## WORK ITEM:
Locate the word "through" in the entries below, then gather every line that holds it.
-- PROVIDED RECORDS follows --
(* ===== verification/LateFee.v ===== *)
(** * Late fees

    [LateFee] and [roundRat] of [internal/billing/engine/engine.go]: the fee of
    an invoice by kind, and the rounding of a rational to Toman through a
    binary float. *)

From Stdlib Require Import SpecFloat.
From S2P Require Import Prelude Golang Errors Engine.

Definition LateFeeNone : string := "none".
Definition LateFeeFixed : string := "fixed".
Definition LateFeePercent : string := "percent".
Definition LateFeePerDay : string := "per_day".

(** [f.Int(nil)] truncates toward zero; [i.Int64()] keeps the low 64 bits. *)
Definition roundRat (r : Q) : Z :=
  let f := Float_SetRat r in
  let i := rat_quo f in
  let diff := (r - inject_Z i)%Q in
  wrap64 (if bool_decide ((1 # 2) <= diff)%Q then i + 1 else i).

(** [new(big.Rat).SetFloat64(value)] is nil when the value is not finite, and
    using the nil rational panics. *)
Definition rat_of_float (value : spec_float) : Res Q :=
  match Rat_SetFloat64 value with
  | Some r => Ok r
  | None => Panic "invalid memory address or nil pointer dereference"
  end.

Definition float64_100 : spec_float := float64_of_Z 100.

Definition LateFee (kind : string) (value : spec_float) (baseAmount daysLate : Z) : Res Z :=
  let daysLate := if daysLate <? 0 then 0 else daysLate in
  if decide (kind = LateFeeNone) then Ok 0
  else if decide (kind = LateFeeFixed) then
    r ← rat_of_float value; Ok (roundRat r)
  else if decide (kind = LateFeePercent) then
    v ← rat_of_float (float64_div value float64_100);
    Ok (roundRat (inject_Z baseAmount * v)%Q)
  else if decide (kind = LateFeePerDay) then
    r ← rat_of_float value; Ok (mul64 daysLate (roundRat r))
  else Err (EWrap "" ErrUnknownLateFee (": " +:+ kind)).

Example LateFee_percent :
  LateFee LateFeePercent (float64_div (float64_of_Z 5) (float64_of_Z 2)) 1010 0 = Ok 25.
Proof. vm_compute. reflexivity. Qed.

(** ** Binary rounding *)

Lemma Q_nearest_even_le x k : (x <= inject_Z k)%Q → Q_nearest_even x ≤ k.
Proof.
  intros H. unfold Q_nearest_even. pose proof (Qfloor_resp_le _ _ H) as Hf.
  rewrite Qfloor_Z in Hf.
  destruct (decide (Qfloor x = k)) as [E|E].
  - assert (x - inject_Z (Qfloor x) <= 0)%Q as Hz by (rewrite E; lra).
    destruct (Qcompare_spec (x - inject_Z (Qfloor x)) (1 # 2)); [exfalso; lra|lia|exfalso; lra].
  - destruct (_ ?= _)%Q; [destruct (Z.even _)|..]; lia.
Qed.

Lemma Q_nearest_even_ge x k : (inject_Z k <= x)%Q → k ≤ Q_nearest_even x.
Proof.
  intros H. unfold Q_nearest_even. pose proof (Qfloor_resp_le _ _ H) as Hf.
  rewrite Qfloor_Z in Hf. destruct (_ ?= _)%Q; [destruct (Z.even _)|..]; lia.
Qed.

Lemma Q_pow2_pos e : (0 < Q_pow2 e)%Q.
Proof.
  unfold Q_pow2. destruct (Z.leb_spec 0 e); [|done].
  change 0%Q with (inject_Z 0). rewrite <- Zlt_Qlt. by apply Z.pow_pos_nonneg.
Qed.

(** A multiple of half a Toman is a multiple of every finer power of two. *)
Lemma half_multiple e k : e ≤ -1 →
  (inject_Z k * (1 # 2) == inject_Z (k * 2 ^ (- e - 1)) * Q_pow2 e)%Q.
Proof.
  intros He. unfold Q_pow2. destruct (Z.leb_spec 0 e); [lia|].
  assert (0 < 2 ^ (- e)) as Hp by (apply Z.pow_pos_nonneg; lia).
  unfold Qeq, Qmult, inject_Z. cbn [Qnum Qden].
  rewrite !Pos2Z.inj_mul, Z2Pos.id by done. rewrite !Z.mul_1_r, !Z.mul_1_l.
  replace (- e) with ((- e - 1) + 1) at 1 by lia.
  rewrite Z.pow_add_r by lia. lia.
Qed.

Section round.
Context (prec : Z) (r : Q).
Let u := Q_pow2 (Q_exponent r - prec + 1).
Context (He : Q_exponent r - prec + 1 ≤ -1).

Lemma u_pos : (0 < u)%Q.
Proof. apply Q_pow2_pos. Qed.

(** Rounding does not cross a multiple of one half. *)
Lemma round_pos_le k :
  (r <= inject_Z k * (1 # 2))%Q → (round_pos_float prec r <= inject_Z k * (1 # 2))%Q.
Proof.
  intros H. unfold round_pos_float. fold u.
  rewrite (half_multiple _ _ He) in *. fold u in H |- *.
  apply Qmult_le_compat_r; [|apply Qlt_le_weak, u_pos]. rewrite <- Zle_Qle.
  apply Q_nearest_even_le, Qle_shift_div_r; [apply u_pos|done].
Qed.

Lemma round_pos_ge k :
  (inject_Z k * (1 # 2) <= r)%Q → (inject_Z k * (1 # 2) <= round_pos_float prec r)%Q.
Proof.
  intros H. unfold round_pos_float. fold u.
  rewrite (half_multiple _ _ He) in *. fold u in H |- *.
  apply Qmult_le_compat_r; [|apply Qlt_le_weak, u_pos]. rewrite <- Zle_Qle.
  apply Q_nearest_even_ge, Qle_shift_div_l; [apply u_pos|done].
Qed.
End round.

(** An amount below [2^63] has an exponent of at most 62. *)
Lemma Q_exponent_bound r :
  (0 < r)%Q → (r < inject_Z (2 ^ 63))%Q → Q_exponent r ≤ 62.
Proof.
  intros Hp Hr. unfold Q_exponent.
  assert (Z.log2 (Qnum r) ≤ Z.log2 (Zpos (Qden r)) + 63) as Hl.
  { unfold Qlt in Hp, Hr. cbn [Qnum Qden inject_Z] in Hp, Hr. rewrite Z.mul_1_r in Hr.
    assert (0 < Qnum r) as Hn by lia.
    pose proof (Z.log2_spec (Z.pos (Qden r)) ltac:(lia)) as [_ H2].
    enough (Z.log2 (Qnum r) < Z.succ (Z.log2 (Z.pos (Qden r))) + 63) by lia.
    apply Z.log2_lt_pow2; [done|]. rewrite Z.pow_add_r by (pose proof (Z.log2_nonneg (Z.pos (Qden r))); lia).
    nia. }
  case_bool_decide as Hq; [|lia].
  destruct (decide (Z.log2 (Qnum r) - Z.log2 (Z.pos (Qden r)) = 63)) as [E|]; [|lia].
  rewrite E in Hq. exfalso. change (Q_pow2 63) with (inject_Z (2 ^ 63)) in Hq. lra.
Qed.

(** The float conversion of a non-negative rational never crosses a multiple
    of one half. *)
Lemma Float_SetRat_half r k :
  (0 <= r)%Q → (r < inject_Z (2 ^ 63))%Q →
  ((r <= inject_Z k * (1 # 2))%Q → (Float_SetRat r <= inject_Z k * (1 # 2))%Q) ∧
  ((inject_Z k * (1 # 2) <= r)%Q → (inject_Z k * (1 # 2) <= Float_SetRat r)%Q).
Proof.
  intros H0 Hr. unfold Float_SetRat. pose proof (Qred_correct r) as Hq.
  rewrite <- Hq in H0, Hr |- * at 1. set (s := Qred r) in *.
  rewrite <- Hq. clear Hq. destruct (_ =? _)%positive; [done|].
  set (prec := Z.max 64 _). unfold round_float.
  destruct (Z.eqb_spec (Rat_Sign s) 0) as [Hs|Hs].
  { unfold Rat_Sign in Hs. rewrite Z.sgn_null_iff in Hs.
    assert (s == 0)%Q as E by (unfold Qeq; simpl; lia). rewrite E. lra. }
  assert (0 < s)%Q as Hp.
  { apply Qle_lteq in H0 as [?|E]; [done|]. exfalso. apply Hs. unfold Rat_Sign.
    apply Z.sgn_null_iff. unfold Qeq in E. simpl in E. lia. }
  assert (Rat_Sign s = 1) as ->.
  { unfold Rat_Sign. apply Z.sgn_pos_iff. unfold Qlt in Hp. simpl in Hp. lia. }
  rewrite Z.eqb_refl.
  assert (Q_exponent s - prec + 1 ≤ -1) as He.
  { pose proof (Q_exponent_bound s Hp Hr). lia. }
  split; [by apply round_pos_le|by apply round_pos_ge].
Qed.

Lemma inject_half k : (inject_Z (2 * k) * (1 # 2) == inject_Z k)%Q.
Proof. rewrite inject_Z_mult. change (inject_Z 2) with 2%Q. field. Qed.

Lemma inject_half_succ k : (inject_Z (2 * k + 1) * (1 # 2) == inject_Z k + (1 # 2))%Q.
Proof. rewrite inject_Z_plus, inject_Z_mult. change (inject_Z 2) with 2%Q. field. Qed.

Lemma Qfloor_unique x n : (inject_Z n <= x)%Q → (x < inject_Z (n + 1))%Q → Qfloor x = n.
Proof.
  intros H1 H2. pose proof (Qfloor_le x). pose proof (Qlt_floor x).
  assert (n < Qfloor x + 1) by (rewrite Zlt_Qlt; lra).
  assert (Qfloor x < n + 1) by (rewrite Zlt_Qlt; lra). lia.
Qed.

Lemma roundRat_floor r :
  (0 <= r)%Q → (r < inject_Z (2 ^ 63 - 1))%Q → roundRat r = Qfloor (r + (1 # 2)).
Proof.
  intros H0 Hr. assert (r < inject_Z (2 ^ 63))%Q as Hr'.
  { eapply Qlt_trans; [exact Hr|]. rewrite <- Zlt_Qlt. lia. }
  set (n := Qfloor r). pose proof (Qfloor_nonneg r H0) as Hn. fold n in Hn.
  pose proof (Qfloor_le r) as Hlo. pose proof (Qlt_floor r) as Hhi. fold n in Hlo, Hhi.
  assert (n < 2 ^ 63 - 1) as Hn2 by (rewrite Zlt_Qlt; lra).
  set (f := Float_SetRat r).
  pose proof (proj2 (Float_SetRat_half r (2 * n) H0 Hr')) as F1.
  pose proof (proj1 (Float_SetRat_half r (2 * (n + 1)) H0 Hr')) as F2.
  pose proof (proj1 (Float_SetRat_half r (2 * n + 1) H0 Hr')) as F3.
  rewrite !inject_half in F1, F2. rewrite inject_half_succ in F3. fold f in F1, F2, F3.
  specialize (F1 Hlo). specialize (F2 ltac:(lra)).
  assert (0 <= f)%Q as Hf by (change 0%Q with (inject_Z 0); rewrite Zle_Qle in Hn; lra).
  unfold roundRat. fold f. rewrite (rat_quo_floor f Hf).
  rewrite inject_Z_plus in *. change (inject_Z 1) with 1%Q in *.
  destruct (Qlt_le_dec f (inject_Z n + 1)) as [Hlt|Hge].
  - assert (Qfloor f = n) as ->.
    { apply Qfloor_unique; [done|]. rewrite inject_Z_plus. done. }
    case_bool_decide as Hd; rewrite wrap64_id by (unfold in64; lia); symmetry;
      apply Qfloor_unique; rewrite ?inject_Z_plus; change (inject_Z 1) with 1%Q; lra.
  - assert (Qfloor f = n + 1) as ->.
    { apply Qfloor_unique; rewrite !inject_Z_plus; change (inject_Z 1) with 1%Q; lra. }
    assert (¬ (r <= inject_Z n + (1 # 2)))%Q as Hgt by (intros Hle; specialize (F3 Hle); lra).
    rewrite inject_Z_plus. change (inject_Z 1) with 1%Q.
    rewrite bool_decide_eq_false_2 by lra. rewrite wrap64_id by (unfold in64; lia).
    symmetry. apply Qfloor_unique; rewrite ?inject_Z_plus; change (inject_Z 1) with 1%Q; lra.
Qed.

(** ** Properties *)

(** [roundRat] rounds a non-negative amount below [2^63 - 1] to the nearest
    Toman, halves up, although it goes through a binary float. *)
Theorem roundRat_half_up (r : Q) (H0 : (0 <= r)%Q) (Hr : (r < inject_Z (2 ^ 63 - 1))%Q) :
  roundRat r = Qfloor (r + (1 # 2)).
Proof. by apply roundRat_floor. Qed.

Lemma roundRat_half_up_witness : roundRat (5 # 2) = 3.
Proof. apply (roundRat_half_up (5 # 2)); vm_compute; done. Defined.

(** On negative amounts it is not "half away from zero" but truncation
    toward zero: no fraction of a negative amount is ever rounded. *)
Theorem roundRat_negative_truncates :
  roundRat (- 5 # 2) = -2 ∧ roundRat (- 29 # 10) = -2 ∧ roundRat (- 1 # 2) = 0.
Proof. vm_compute. done. Qed.

(** The value of a finite float. *)
Definition float_Q (f : spec_float) : Q := default 0%Q (Rat_SetFloat64 f).

Definition half_up (r : Q) : Z := Qfloor (r + (1 # 2)).

(** An amount the rounding is exact on. *)
Definition amount (r : Q) : Prop := (0 <= r)%Q ∧ (r < inject_Z (2 ^ 63 - 1))%Q.

(** The fee of each kind. *)
Inductive late_fee_of (value : spec_float) (base daysLate : Z) : string → Z → Prop :=
  | lf_none : late_fee_of value base daysLate LateFeeNone 0
  | lf_fixed : late_fee_of value base daysLate LateFeeFixed (half_up (float_Q value))
  | lf_percent : late_fee_of value base daysLate LateFeePercent
      (half_up (inject_Z base * float_Q (float64_div value float64_100)))
  | lf_per_day : late_fee_of value base daysLate LateFeePerDay
      (Z.max 0 daysLate * half_up (float_Q value)).

Ltac fee := eexists; split_and!; [done|lia|constructor].

Lemma rat_of_float_finite f : Rat_SetFloat64 f ≠ None → rat_of_float f = Ok (float_Q f).
Proof. unfold rat_of_float, float_Q. by destruct (Rat_SetFloat64 f). Qed.

(** [LateFee] charges nothing for [none], the value for [fixed], that
    percentage of the base for [percent] and the value per day late for
    [per_day] (an early payment counting as zero days), rounded half up; the
    fee is never negative, and any other kind is an error. *)
Theorem LateFee_correct (kind : string) (value : spec_float) (base daysLate : Z)
    (Hfin : Rat_SetFloat64 value ≠ None)
    (Hfin' : Rat_SetFloat64 (float64_div value float64_100) ≠ None)
    (Hv : amount (float_Q value))
    (Hp : amount (inject_Z base * float_Q (float64_div value float64_100)))
    (Hd : in64 (Z.max 0 daysLate * half_up (float_Q value))) :
  (∃ fee, LateFee kind value base daysLate = Ok fee ∧ 0 ≤ fee ∧
     late_fee_of value base daysLate kind fee) ∨
  (kind ∉ [LateFeeNone; LateFeeFixed; LateFeePercent; LateFeePerDay] ∧
   LateFee kind value base daysLate = Err (EWrap "" ErrUnknownLateFee (": " +:+ kind))).
Proof.
  assert (∀ r, amount r → roundRat r = half_up r ∧ 0 ≤ half_up r) as Hround.
  { intros r [H0 Hr]. split; [by apply roundRat_floor|]. apply Qfloor_nonneg. lra. }
  unfold LateFee. rewrite !rat_of_float_finite by done. cbn [mbind Res_bind].
  destruct (Hround _ Hv) as [-> Hv0]. destruct (Hround _ Hp) as [-> Hp0].
  replace (if daysLate <? 0 then 0 else daysLate) with (Z.max 0 daysLate)
    by (destruct (Z.ltb_spec daysLate 0); lia).
  unfold mul64. rewrite wrap64_id by done.
  destruct (decide (kind = LateFeeNone)) as [E0|]; [left; rewrite E0; fee|].
  destruct (decide (kind = LateFeeFixed)) as [E1|]; [left; rewrite E1; fee|].
  destruct (decide (kind = LateFeePercent)) as [E2|]; [left; rewrite E2; fee|].
  destruct (decide (kind = LateFeePerDay)) as [E3|].
  - left. rewrite E3. fee.
  - right. split; [|done]. set_solver.
Qed.

Lemma LateFee_correct_witness :
  ∃ fee, LateFee LateFeePercent (float64_of_Z 5) 1010 0 = Ok fee ∧ 0 ≤ fee.
Proof.
  destruct (LateFee_correct LateFeePercent (float64_of_Z 5) 1010 0)
    as [(fee & H1 & H2 & _)|[H _]].
  - vm_compute. discriminate.
  - vm_compute. discriminate.
  - split; vm_compute; [discriminate|reflexivity].
  - split; vm_compute; [discriminate|reflexivity].
  - split; vm_compute; [discriminate|reflexivity].
  - exists fee. exact (conj H1 H2).
  - destruct H. right. right. left.
Defined.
-- PROVIDED RECORDS concluded --
## RESPONSE AREA:
    an invoice by kind, and the rounding of a rational to Toman through a
    Toman, halves up, although it goes through a binary float. *)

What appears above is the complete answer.